This is a story about Southwest Airlines, an 18th century French economist, and a simple way to build a better and more profitable business.
It starts with an observation–one I won’t be the first person to make. It’s that there are really only two business models in the world:
- The first is bundling.
- The second is unbundling.
Simple, right? Imagine you’re an entrepreneur. You try to create things for customers. You gather and improve, over and over, in order to increase your value proposition. You bundle it all together.
But then, somebody realizes that some customers want some of the things you offer more than they want the other things.
Maybe you realize that you’re under-valuing what you already offer, so you come up with add-ons that people can pay more for if they want.
Or else, maybe you decide to target another market you’ve discovered that turns out to be more price-conscious. So you strip everything down and try to entice those low-cost consumers with an unbundled product.
It gets a bit trickier when the whole process becomes cyclical, and self-reinforcing. People’s reactions to one new bundled or unbundled package begin to influence how they react to all the others.
It’s a challenge, and it’s been around forever. The earliest cogent explanation I’ve found of the dilemma comes from the French economist Jules Dupuit back in 1849, examining how early railroads decided what perks to give, and not give, with each class of railway tickets.
Granted, a 173-year-old French language economics text might not be the most accessible guide to solving this problem today. Maybe you’d like something a bit more practical.
If so, allow me to introduce you to (of all things): the newly announced, long-awaited, “Wanna Get Away Plus” fare product from Southwest Airlines.
I know, I know. That’s a lot fanfare for a new fare.
But this is why I think business owners in any industry should study the airlines: They’re a highly scrutinized commodity industry, dealing with many of the same challenges you face.
Every tiny decision they make is picked apart by a legion of analysts, investors, and journalists, and this announcement from Southwest Airlines might be the most intriguing example yet.
The point will become more clear in the details. We start with the fact that Southwest Airlines is a low-cost carrier with generally high customer satisfaction ratings and a $27 billion-plus market capitalization.

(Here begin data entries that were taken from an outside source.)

(* ===== verification/Flash.v ===== *)
(** * Flash memory and partitions

    Sources: [components/esp_partition/partition_target.c] (reading, writing
    and erasing a partition) and [components/esp_partition/partition.c]
    (finding partitions, registering external ones).

    The chip below [esp_flash_write] and [esp_flash_erase_region] is NOR flash:
    erasing sets bytes to 255, writing can only clear bits.  A chip carries the
    list of the outcomes of its next operations: an operation either completes
    or stops after some bytes with an error; when the list is used up all
    operations complete.  A power failure is an operation that stops, followed
    by operations that stop at once.  The contents are what a read through the
    cache returns, that is, decrypted where the flash is encrypted. *)

From S2P Require Import Prelude EspErr.

Inductive outcome := Done | Stops (n : nat) (err : esp_err_t).

Record flash := MkFlash {
  cells : mem;
  outcomes : list outcome
}.

Definition SPI_FLASH_SEC_SIZE : Z := 4096.

(** Writing clears bits. *)
Definition program (m : mem) (a : Z) (bs : list Z) : mem :=
  fun x => if (a <=? x) && (x <? a + Z.of_nat (length bs))
           then Z.land (m x) (default 255 (bs !! Z.to_nat (x - a))) else m x.

Definition erased (m : mem) (a n : Z) : mem :=
  fun x => if (a <=? x) && (x <? a + n) then 255 else m x.

Definition next_outcome (f : flash) : outcome := default Done (head (outcomes f)).

Definition esp_flash_write (a : Z) (bs : list Z) (f : flash) : esp_err_t * flash :=
  match next_outcome f with
  | Done => (ESP_OK, MkFlash (program (cells f) a bs) (tail (outcomes f)))
  | Stops n err => (err, MkFlash (program (cells f) a (take n bs)) (tail (outcomes f)))
  end.

Definition esp_flash_erase_region (a n : Z) (f : flash) : esp_err_t * flash :=
  match next_outcome f with
  | Done => (ESP_OK, MkFlash (erased (cells f) a n) (tail (outcomes f)))
  | Stops k err => (err, MkFlash (erased (cells f) a (Z.min (Z.of_nat k) n)) (tail (outcomes f)))
  end.

(** Outcomes that are possible: an operation that stops reports an error. *)
Definition outcome_ok (o : outcome) : Prop :=
  match o with Done => True | Stops _ err => err <> ESP_OK end.

(** ** Partitions

    A pointer into the list of partitions is the partition itself: the lookup
    functions return the first of several equal entries. *)

Record esp_partition_t := MkPartition {
  type : Z;
  subtype : Z;
  address : Z;
  size : Z;
  erase_size : Z;
  label : list Z;
  encrypted : bool;
  readonly : bool;
  user_registered : bool
}.

#[export] Instance esp_partition_eq_dec : EqDecision esp_partition_t.
Proof. solve_decision. Defined.

Definition ESP_PARTITION_TYPE_APP : Z := 0x00.
Definition ESP_PARTITION_TYPE_DATA : Z := 0x01.
Definition ESP_PARTITION_TYPE_BOOTLOADER : Z := 0x02.
Definition ESP_PARTITION_TYPE_PARTITION_TABLE : Z := 0x03.
Definition ESP_PARTITION_TYPE_ANY : Z := 0xff.
Definition ESP_PARTITION_SUBTYPE_APP_FACTORY : Z := 0x00.
Definition ESP_PARTITION_SUBTYPE_APP_OTA_MIN : Z := 0x10.
Definition ESP_PARTITION_SUBTYPE_APP_OTA_MAX : Z := 0x20.
Definition ESP_PARTITION_SUBTYPE_APP_TEST : Z := 0x20.
Definition ESP_PARTITION_SUBTYPE_DATA_OTA : Z := 0x00.
Definition ESP_PARTITION_SUBTYPE_DATA_NVS_KEYS : Z := 0x04.
Definition ESP_PARTITION_SUBTYPE_DATA_TEE_OTA : Z := 0x90.
Definition ESP_PARTITION_SUBTYPE_ANY : Z := 0xff.

(** The checks that reading, writing, erasing and mapping share.  The sum of
    address and offset behind them is a 32-bit number. *)
Definition check_range (p : esp_partition_t) (offset n : Z) : esp_err_t :=
  if offset >? size p then ESP_ERR_INVALID_ARG
  else if n >? size p - offset then ESP_ERR_INVALID_SIZE
  else ESP_OK.

Definition esp_partition_read (p : esp_partition_t) (src_offset n : Z) (f : flash) : esp_err_t * list Z :=
  let err := check_range p src_offset n in
  if negb (err =? ESP_OK) then (err, [])
  else (ESP_OK, load_bytes (cells f) (u32 (address p + src_offset)) n).

Definition esp_partition_write (p : esp_partition_t) (dst_offset : Z) (src : list Z) (f : flash) : esp_err_t * flash :=
  if readonly p then (ESP_ERR_NOT_ALLOWED, f)
  else
    let err := check_range p dst_offset (Z.of_nat (length src)) in
    if negb (err =? ESP_OK) then (err, f)
    else esp_flash_write (u32 (address p + dst_offset)) src f.

Definition esp_partition_erase_range (p : esp_partition_t) (offset n : Z) (f : flash) : esp_err_t * flash :=
  if readonly p then (ESP_ERR_NOT_ALLOWED, f)
  else
    let err := check_range p offset n in
    if negb (err =? ESP_OK) then (err, f)
    else if negb (n mod SPI_FLASH_SEC_SIZE =? 0) then (ESP_ERR_INVALID_SIZE, f)
    else if negb (offset mod SPI_FLASH_SEC_SIZE =? 0) then (ESP_ERR_INVALID_ARG, f)
    else esp_flash_erase_region (u32 (address p + offset)) n f.

Definition esp_partition_read_raw := esp_partition_read.

Definition esp_partition_write_raw (p : esp_partition_t) (dst_offset : Z) (src : list Z) (f : flash) : esp_err_t * flash :=
  if readonly p then (ESP_ERR_NOT_ALLOWED, f)
  else
    let err := check_range p dst_offset (Z.of_nat (length src)) in
    if negb (err =? ESP_OK) then (err, f)
    else esp_flash_write (u32 (address p + dst_offset)) src f.

(** ** Iterators *)

Record esp_partition_iterator := MkIterator {
  it_type : Z;
  it_subtype : Z;
  it_label : option (list Z);
  next_item : list esp_partition_t;
  info : option esp_partition_t
}.

Definition matches (it : esp_partition_iterator) (p : esp_partition_t) : bool :=
  if negb (it_type it =? ESP_PARTITION_TYPE_ANY) && negb (it_type it =? type p) then false
  else if negb (it_subtype it =? ESP_PARTITION_SUBTYPE_ANY) && negb (it_subtype it =? subtype p) then false
  else match it_label it with None => true | Some l => bool_decide (l = label p) end.

(** The loop of [esp_partition_next]. *)
Fixpoint skip_items (it : esp_partition_iterator) (items : list esp_partition_t) : list esp_partition_t :=
  match items with
  | [] => []
  | p :: items' => if matches it p then items else skip_items it items'
  end.

(** [None]: the iterator has been released. *)
Definition esp_partition_next (it : esp_partition_iterator) : option esp_partition_iterator :=
  match skip_items it (next_item it) with
  | [] => None
  | p :: items => Some (MkIterator (it_type it) (it_subtype it) (it_label it) items (Some p))
  end.

Section partitions.
(** The loaded list [s_partition_list]. *)
Context (parts : list esp_partition_t).

Definition iterator_create (type subtype : Z) (label : option (list Z)) : esp_partition_iterator :=
  MkIterator type subtype label parts None.

Definition esp_partition_find (type subtype : Z) (label : option (list Z)) : option esp_partition_iterator :=
  if (type =? ESP_PARTITION_TYPE_ANY) && negb (subtype =? ESP_PARTITION_SUBTYPE_ANY) then None
  else esp_partition_next (iterator_create type subtype label).

Definition esp_partition_get (it : esp_partition_iterator) : option esp_partition_t := info it.

Definition esp_partition_find_first (type subtype : Z) (label : option (list Z)) : option esp_partition_t :=
  match esp_partition_find type subtype label with None => None | Some it => esp_partition_get it end.

(** The loop of [esp_partition_verify]; [fuel] exceeds the number of items left. *)
Fixpoint verify_loop (fuel : nat) (partition : esp_partition_t) (it : option esp_partition_iterator) : option esp_partition_t :=
  match fuel, it with
  | S fuel, Some it =>
      match esp_partition_get it with
      | Some p =>
          if (address p =? address partition) && (size partition =? size p) && Bool.eqb (encrypted partition) (encrypted p)
          then Some p else verify_loop fuel partition (esp_partition_next it)
      | None => None
      end
  | _, _ => None
  end.

Definition esp_partition_verify (partition : esp_partition_t) : option esp_partition_t :=
  let lbl := if (0 <? length (label partition))%nat then Some (label partition) else None in
  verify_loop (S (length parts)) partition (esp_partition_find (type partition) (subtype partition) lbl).

(** ** Guards of the flash driver *)

(** The two tests of a region against a partition; sums are [size_t]. *)
Definition region_hits (addr n : Z) (p : esp_partition_t) : bool :=
  ((addr >=? address p) && (addr <? u32 (address p + size p)))
  || ((addr <? address p) && (u32 (addr + n) >? address p)).

(** The iterator with any type and subtype visits every item. *)
Definition esp_partition_is_flash_region_writable (addr n : Z) : bool :=
  forallb (fun p => negb (readonly p && region_hits addr n p)) parts.

(** [p] is the running partition. *)
Definition esp_partition_main_flash_region_safe (table_offset : Z) (p : esp_partition_t) (addr n : Z) : bool :=
  if addr <=? table_offset + 0xC00 then false
  else negb (region_hits addr n p).

Definition esp_partition_unload_all : list esp_partition_t := [].

(** ** External partitions *)

(** [None]: the assertion that both regions are not empty fails. *)
Definition bootloader_util_regions_overlap (start1 end1 start2 end2 : Z) : option bool :=
  configASSERT (end1 >? start1); configASSERT (end2 >? start2);
  Some ((end1 >? start2) && (end2 >? start1)).

(** Addresses are [size_t], the regions [intptr_t]. *)
Fixpoint overlaps_any (offset n : Z) (l : list esp_partition_t) : option bool :=
  match l with
  | [] => Some false
  | it :: l =>
      let? b := bootloader_util_regions_overlap (s32 offset) (s32 (offset + n)) (s32 (address it)) (s32 (address it + size it)) in
      if b then Some true else overlaps_any offset n l
  end.

Definition is_partition_encrypted (flash_encryption encryption_config : bool) (type subtype : Z) : bool :=
  if negb flash_encryption then false
  else if (type =? ESP_PARTITION_TYPE_APP)
       || (type =? ESP_PARTITION_TYPE_BOOTLOADER)
       || (type =? ESP_PARTITION_TYPE_PARTITION_TABLE)
       || ((type =? ESP_PARTITION_TYPE_DATA) && (subtype =? ESP_PARTITION_SUBTYPE_DATA_OTA))
       || ((type =? ESP_PARTITION_TYPE_DATA) && (subtype =? ESP_PARTITION_SUBTYPE_DATA_TEE_OTA))
       || ((type =? ESP_PARTITION_TYPE_DATA) && (subtype =? ESP_PARTITION_SUBTYPE_DATA_NVS_KEYS))
  then true else encryption_config.

(** [strlcpy] into the 17 bytes of the label: at most 16 characters. *)
Definition esp_partition_register_external (chip_size offset n : Z) (lbl : list Z) (type subtype : Z)
    (flash_encryption calloc_ok : bool) : option (esp_err_t * list esp_partition_t * option esp_partition_t) :=
  if u32 (offset + n) >? chip_size then Some (ESP_ERR_INVALID_SIZE, parts, None) else
  if negb calloc_ok then Some (ESP_ERR_NO_MEM, parts, None) else
  let item := MkPartition type subtype offset n SPI_FLASH_SEC_SIZE (take 16 lbl)
                (is_partition_encrypted flash_encryption false type subtype) false true in
  let? b := overlaps_any offset n parts in
  if b then Some (ESP_ERR_INVALID_ARG, parts, None)
  else Some (ESP_OK, parts ++ [item], Some item).
End partitions.

(** [SLIST_FOREACH_SAFE] with [SLIST_REMOVE]. *)
Fixpoint esp_partition_deregister_external (partition : esp_partition_t) (parts : list esp_partition_t)
    : esp_err_t * list esp_partition_t :=
  match parts with
  | [] => (ESP_ERR_NOT_FOUND, [])
  | it :: parts =>
      if bool_decide (it = partition) then
        if negb (user_registered it) then (ESP_ERR_INVALID_ARG, it :: parts) else (ESP_OK, parts)
      else let '(err, parts) := esp_partition_deregister_external partition parts in (err, it :: parts)
  end.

It’s also unique, largely because of how it bundles and unbundles its products.
For example, Southwest flies one type of plane (variations of the Boeing 737), and it offers only one type of seat. There are no business class or first class accommodations.

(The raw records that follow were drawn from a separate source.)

(** C28. From a table that the verification accepts with [num] partitions the
    bootloader loads the entries with the indices below [num].  If the MD5
    entry follows them (the form that the partition tool writes) the
    application loads the same partitions, with or without the MD5 check.
    If there is no MD5 entry it loads the same ones without the check and
    refuses the table with it.  If the MD5 entry is further up, at [k], the
    application loads only the entries before it, while the bootloader takes
    it for a partition and leaves out the last one.  Where both load the same
    entries, and these are [n] consecutive OTA slots and one OTA data
    partition, among others, the results are in the relation that selecting and confirming
    applications relies on: same OTA data, same number of slots, same place
    for each slot. *)
Theorem loaders_agree (enc : bool) (allocs : Z -> bool) (num : Z) :
  (forall j, allocs j = true) ->
  esp_partition_table_verify md5 m table chip_size = (ESP_OK, num) ->
  let es := table_entries (Z.to_nat num) 0 in
  let app cfg := load_partitions md5 m table cfg enc allocs in
  exists bs, bs = foldl (fun b e => load_entry e b) empty_state es /\
    bootloader_utility_load_partition_table md5 m table chip_size true empty_state = Some bs /\
    ((md5_entry md5 m table num /\ forall cfg, app cfg = (ESP_OK, item_of enc <$> es)) \/
     ((forall j, ~ (0 <= j <= num /\ md5_entry md5 m table j)) /\
      app false = (ESP_OK, item_of enc <$> es) /\ app true = (ESP_ERR_NOT_FOUND, [])) \/
     (exists k, 0 <= k < num /\ md5_entry md5 m table k /\ forall cfg, app cfg = (ESP_OK, item_of enc <$> take (Z.to_nat k) es))) /\
    (forall n od, table_good es n od -> views (item_of enc <$> es) (item_of enc od) bs /\ app_count bs = n).
Proof.
  intros Hal Hv es app. exists (foldl (fun b e => load_entry e b) empty_state es). split; [done|]. split_and!.
  - unfold bootloader_utility_load_partition_table. rewrite Hv. cbn [negb]. by rewrite load_table_foldl.
  - destruct (verified_shape md5 m table chip_size num Hv) as (total & Ht & [He _] & [[-> Hall]|(-> & k & Hk & Hmd & Hall)]).
    + right; left. split_and!.
      * intros j [Hj [Hj5 _]]. destruct (decide (j = total)) as [->|]; [by rewrite He in Hj5|].
        destruct (Hall j ltac:(lia)) as [E _]. by rewrite E in Hj5.
      * unfold app. rewrite (load_partitions_prefix false enc allocs total); [done|done|lia|intros; by apply Hall|by rewrite He].
      * unfold app. rewrite (load_partitions_prefix true enc allocs total); [by rewrite He|done|lia|intros; by apply Hall|by rewrite He].
    + assert (forall cfg, app cfg = (ESP_OK, item_of enc <$> table_entries (Z.to_nat k) 0)) as Hk'.
      { intros cfg. destruct Hmd as [E5 Hsum]. unfold app.
        rewrite (load_partitions_prefix cfg enc allocs k); [|done|lia|intros; apply Hall; lia|by rewrite E5].
        rewrite E5, Hsum. by destruct cfg. }
      destruct (decide (k = total - 1)) as [->|Hne]; [by left|]. right; right. exists k. split; [lia|]. split; [done|]. intros cfg. rewrite Hk'.
      unfold es, table_entries. by rewrite <- fmap_take, take_seq, Nat.min_l by lia.
  - intros n od Hg. by apply good_views.
Qed.
End both.

(** ** A table with OTA data and two slots *)

Definition ex_entry (ty st off sz : Z) : list Z :=
  [0xAA; 0x50; ty; st] ++ bytes32 off ++ bytes32 sz ++ replicate 16 0 ++ [0; 0; 0; 0].
Definition ex_table : mem :=
  program (program (program (program blank 0x8000 (ex_entry 1 0 0xd000 0x2000)) 0x8020 (ex_entry 0 0x10 0x10000 0x100000))
    0x8040 (ex_entry 0 0x11 0x110000 0x100000)) 0x8060 ([0xEB; 0xEB] ++ replicate 14 255 ++ replicate 16 7).
Definition ex_md5 : list Z -> list Z := fun _ => replicate 16 7.

Lemma verified_table_witness :
  exists total, 0 < total < ESP_PARTITION_TABLE_MAX_ENTRIES /\ end_entry ex_table 0x8000 total /\ total = 4.
Proof.
  destruct (verified_table ex_md5 ex_table 0x8000 0x400000 3) as (total & Ht & He & Hcase & _).
  - intros x. unfold ex_table. repeat (apply program_mem_ok; [|repeat (apply Forall_cons; split; [vm_compute; split; congruence|]); by apply Forall_nil]).
    intros y. vm_compute. split; congruence.
  - lia.
  - vm_compute. reflexivity.
  - exists total. split; [done|]. split; [done|]. destruct Hcase as [[H Hall]|[H _]]; [|lia].
    exfalso. destruct He as [He _]. rewrite <- H in He. vm_compute in He. discriminate He.
Defined.

Lemma loaders_agree_witness :
  exists bs,
    load_partitions ex_md5 ex_table 0x8000 true false (fun _ => true) = (ESP_OK, ex_parts) /\
    bootloader_utility_load_partition_table ex_md5 ex_table 0x8000 0x400000 true empty_state = Some bs /\
    views ex_parts ex_otadata bs /\ app_count bs = 2.
Proof.
  destruct (loaders_agree ex_md5 ex_table 0x8000 0x400000 false (fun _ => true) 3) as (bs & _ & E2 & E1 & Hg).
  - done.
  - vm_compute. reflexivity.
  - exists bs. split.
    { destruct E1 as [[_ E1]|[[E1 _]|(k & Hk & [E5 _] & _)]]; [exact (E1 true)|exfalso; apply (E1 3)|exfalso].
      - split; [lia|]. split; vm_compute; reflexivity.
      - assert (k = 0 \/ k = 1 \/ k = 2) as [-> |[-> | ->]] by lia; vm_compute in E5; discriminate E5. }
    split; [exact E2|].
    apply (Hg 2 (partition_table ex_table 0x8000 0)). constructor.
    + repeat (apply Forall_cons; split; [vm_compute; split; congruence|]). by apply Forall_nil.
    + vm_compute. lia.
    + lia.
    + intros k Hk. assert (k = 0 \/ k = 1) as [-> | ->] by lia; eexists; vm_compute; reflexivity.
    + intros k Hk. assert (exists j, (2 <= j < 16)%nat /\ k = Z.of_nat j) as (j & Hj & ->) by (exists (Z.to_nat k); lia).
      do 16 (destruct j as [|j]; [lia || (vm_compute; reflexivity)|]). lia.
    + vm_compute. reflexivity.
    + vm_compute. split; reflexivity.
    + vm_compute. congruence.
    + vm_compute. reflexivity.
    + vm_compute. reflexivity.
Defined.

In fact there are no assigned seats at all; Southwest uses a modified form of first-come, first-served seating.
And while other airlines have unbundled a lot of air travel add-ons that used to be bundled (for example, the right to check luggage or even bring a carry-on bag aboard), Southwest bundles most of it into the price of a ticket.

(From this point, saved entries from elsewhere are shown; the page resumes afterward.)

(** The erasing step: the whole partition, the sectors of the image, or
    nothing yet. *)
Lemma begin_erases p sz f f' h :
  p ∈ parts -> flash_ok f -> size_ok sz -> begin_erase p sz f = (ESP_OK, f') ->
  erased_length p sz <= size p /\
  exists lim, written enc p (erased_length p sz) (fresh_entry h p (sz =? OTA_WITH_SEQUENTIAL_WRITES)) f' [] [] lim.
Proof.
  intros Hp Hf Hsz E. destruct (part_facts p Hp) as (He & Hs & Hsp). unfold begin_erase in E.
  destruct (Z.eqb_spec sz OTA_WITH_SEQUENTIAL_WRITES) as [->|Hne]; cbn [negb] in E.
  - injection E as <-. split; [by change (erased_length p OTA_WITH_SEQUENTIAL_WRITES) with (size p)|].
    exists 0. constructor; try done; [apply fresh_cached| |cbn; lia]. intros x Hx. cbn in Hx. lia.
  - assert ((if (sz =? 0) || (sz =? OTA_SIZE_UNKNOWN) then size p else ALIGN_UP sz (erase_size p)) = erased_length p sz) as Ee.
    { unfold erased_length. rewrite (proj2 (Z.eqb_neq _ _) Hne), orb_false_r, He. destruct Hsz as [->|[-> |[->|Hk]]]; [done..|].
      destruct ((sz =? 0) || _); [done|by apply align_sector]. }
    rewrite Ee in E. pose proof (partition_erase_flash_ok p 0 (erased_length p sz) f Hf) as Hok. rewrite E in Hok. cbn [snd] in Hok.
    apply partition_erase_ok in E as (_ & _ & Hle & _ & _ & Ec); [|done|lia|apply Hf]. split; [lia|].
    exists (erased_length p sz). constructor; try done; [apply fresh_cached| |cbn; lia].
    intros x Hx. rewrite Ec. apply erased_inside. cbn in Hx. lia.
Qed.

(** An operation on a data partition does not touch an app partition. *)
Lemma written_elsewhere p q er it f f' body tail lim :
  written enc p er it f body tail lim -> flash_ok f' -> apart p q -> lim <= size p -> changes_only q (cells f) (cells f') ->
  written enc p er it f' body tail lim.
Proof.
  intros [Hf Hst Hw Hca Hbb Hs Hbl Hfit Hlim Hblk] Hf' Hap Hle Hch. unfold apart in Hap. constructor; try done.
  - apply (stored_ext (cells f)); [done|]. intros x Hx. apply Hch. lia.
  - intros x Hx. rewrite Hch by lia. by apply Hbl.
Qed.

Lemma fresh_lim p er h b f lim : written enc p er (fresh_entry h p b) f [] [] lim -> er <= size p -> 0 <= size p -> lim <= size p.
Proof. intros [_ _ _ _ _ _ _ _ Hlim _] He Hs. cbn in Hlim. destruct b; lia. Qed.

Lemma begin_ok q sz s s1 h :
  type q <> ESP_PARTITION_TYPE_ANY -> flash_ok (o_flash s) ->
  size_ok sz ->
  esp_ota_begin parts rb true phys_offs (Some q) sz true s = Some (ESP_OK, Some h, s1) ->
  exists p lim, p ∈ parts /\ address p = address q /\ size p = size q /\ type p = type q /\
    get_ota_ops_entry h s1 = Some (fresh_entry h p (sz =? OTA_WITH_SEQUENTIAL_WRITES)) /\
    written enc p (erased_length p sz) (fresh_entry h p (sz =? OTA_WITH_SEQUENTIAL_WRITES)) (o_flash s1) [] [] lim.
Proof.
  intros Hty Hf Hsz E. unfold esp_ota_begin in E.
  destruct (esp_partition_verify parts q) as [p|] eqn:Ev; [|done]. apply verify_some in Ev as (Hp & Ha & Hs & _ & Ht); [|done].
  destruct (begin_refused parts rb true phys_offs p (o_flash s)) as [[err|]|]; [simplify_eq| |done].
  destruct s as [f ef l lh b w]. cbn [esp_ota_init_entry negb s_ota_ops_last_handle o_flash] in *.
  set (hh := u32 (lh + 1)) in *.
  set (fe := fresh_entry hh p (sz =? OTA_WITH_SEQUENTIAL_WRITES)).
  assert (put_entry (with_flags (sz =? OTA_WITH_SEQUENTIAL_WRITES) false 0 (MkEntry hh p p false false 0 0 false (replicate 16 0)))
            (MkOta f ef (MkEntry hh p p false false 0 0 false (replicate 16 0) :: l) hh b w) = MkOta f ef (fe :: l) hh b w) as Ep.
  { unfold put_entry. cbn [set_entries s_ota_ops_entries update_entry handle with_flags]. by rewrite Z.eqb_refl. }
  rewrite Ep in E. destruct (unprotect_spec p (address p) (MkOta f ef (fe :: l) hh b w)) as [Ef El].
  destruct (unprotect p (address p) (MkOta f ef (fe :: l) hh b w)) as [f2 ef2 l2 h2 b2 w2].
  cbn [o_flash s_ota_ops_entries] in Ef, El. subst f2 l2. unfold with_flash in E. cbn [o_flash set_o_flash] in E.
  destruct (begin_erase p sz f) as [err f3] eqn:Er. cbn [fst snd] in E.
  destruct (Z.eqb_spec err ESP_OK) as [->|]; cbn [negb] in E; [|congruence].
  destruct (begin_erases p sz f f3 hh Hp Hf Hsz Er) as [Hle [lim Hwr]]. fold fe in Hwr.
  assert (get_ota_ops_entry hh (MkOta f3 ef2 (fe :: l) h2 b2 w2) = Some fe) as Hg.
  { unfold get_ota_ops_entry. cbn [s_ota_ops_entries]. by rewrite filter_cons, decide_True. }
  exists p, lim. destruct (rb && is_ota_partition p) eqn:Eo.
  - destruct (esp_ota_invalidate_inactive_ota_data_slot parts true phys_offs _) as [[r s4]|] eqn:Ei; [|done].
    apply invalidate_frame in Ei as (El4 & Hf4 & Hch); [|apply Hwr]. cbn [o_flash s_ota_ops_entries] in *.
    injection E as <- <-. split_and!; try done.
    + unfold get_ota_ops_entry. rewrite El4. exact Hg.
    + destruct Hch as [-> | (od & Hod & Hdt & Hch)]; [done|].
      apply (written_elsewhere p od _ _ f3); [done|done| |eapply fresh_lim; [done|done|by apply part_facts]|done].
      apply (layout_apart _ _ _ _ Hl Hp Hod). intros ->. apply andb_true_iff in Eo as [_ Eo]. unfold is_ota_partition in Eo.
      by rewrite Hdt in Eo.
  - injection E as <- <-. by split_and!.
Qed.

Additionally, Southwest has remained remarkably consistent in terms of the specific fare classes it offers. For 15 years dating back to 2007, the airline has offered only three types of fares:
- Wanna Get Away, which is the lowest-cost, non-refundable fare. It also accounts for a majority of bookings.
- Anytime, which is the middle offering.
- Business Select, which is the most expensive fare and offers perks like priority boarding.
The new “Wanna Get Away Plus” fare will fit between the “Wanna Get Away” and “Anytime” fares. Among other things, it gives passengers a bit more credit with Southwest’s frequent flyer program (Rapid Rewards), and it lets passengers who don’t wind up using their tickets transfer future credits to someone else.
You can find the whole list of features here; if you had to compare it to other airlines’ offerings, it might be closest to “economy plus.” For our purposes, the main point is that these are truly incremental products.
In the air travel industry, once an airline establishes that it can deliver passengers safely and on time from one place to another, most of the room for differentiation lies along the edges. In fact, so much competition happens along the edges that passengers can start thinking as much about the edges as the core product.
- What kinds of snacks and meals are available?
- How much room is there from my seat to seat in front of me?
- Can I carry my bag aboard the flight, or do I have to check it and wait for it at the airport? And does it cost me extra if I do that?
In other words: What’s in the bundle? What’s not? How badly do I want the extras?
It’s also interesting how Southwest came up with this new fare category. The airline was at pains in its official announcement to point out that it didn’t take anything away from its core low-cost fare in order to make this slightly more expensive one more enticing.
Instead, Southwest managed to dream up new perks that they hadn’t offered before, and that don’t cost the airline much in terms of time, personnel, or money. Then, they bundled them into a new product, as opposed to offering them a la carte.
Will it work? Obviously that remains to be seen; in fact the new fare product won’t actually be offered for a few more months.
But, as I write in my free e-book, Flying Business Class: 10 Rules for Leaders From the U.S. Airlines, the big airlines offer a nonstop parade of business-school-style case studies.
This one will be fun to watch, and instructive, too. No French language translation app required.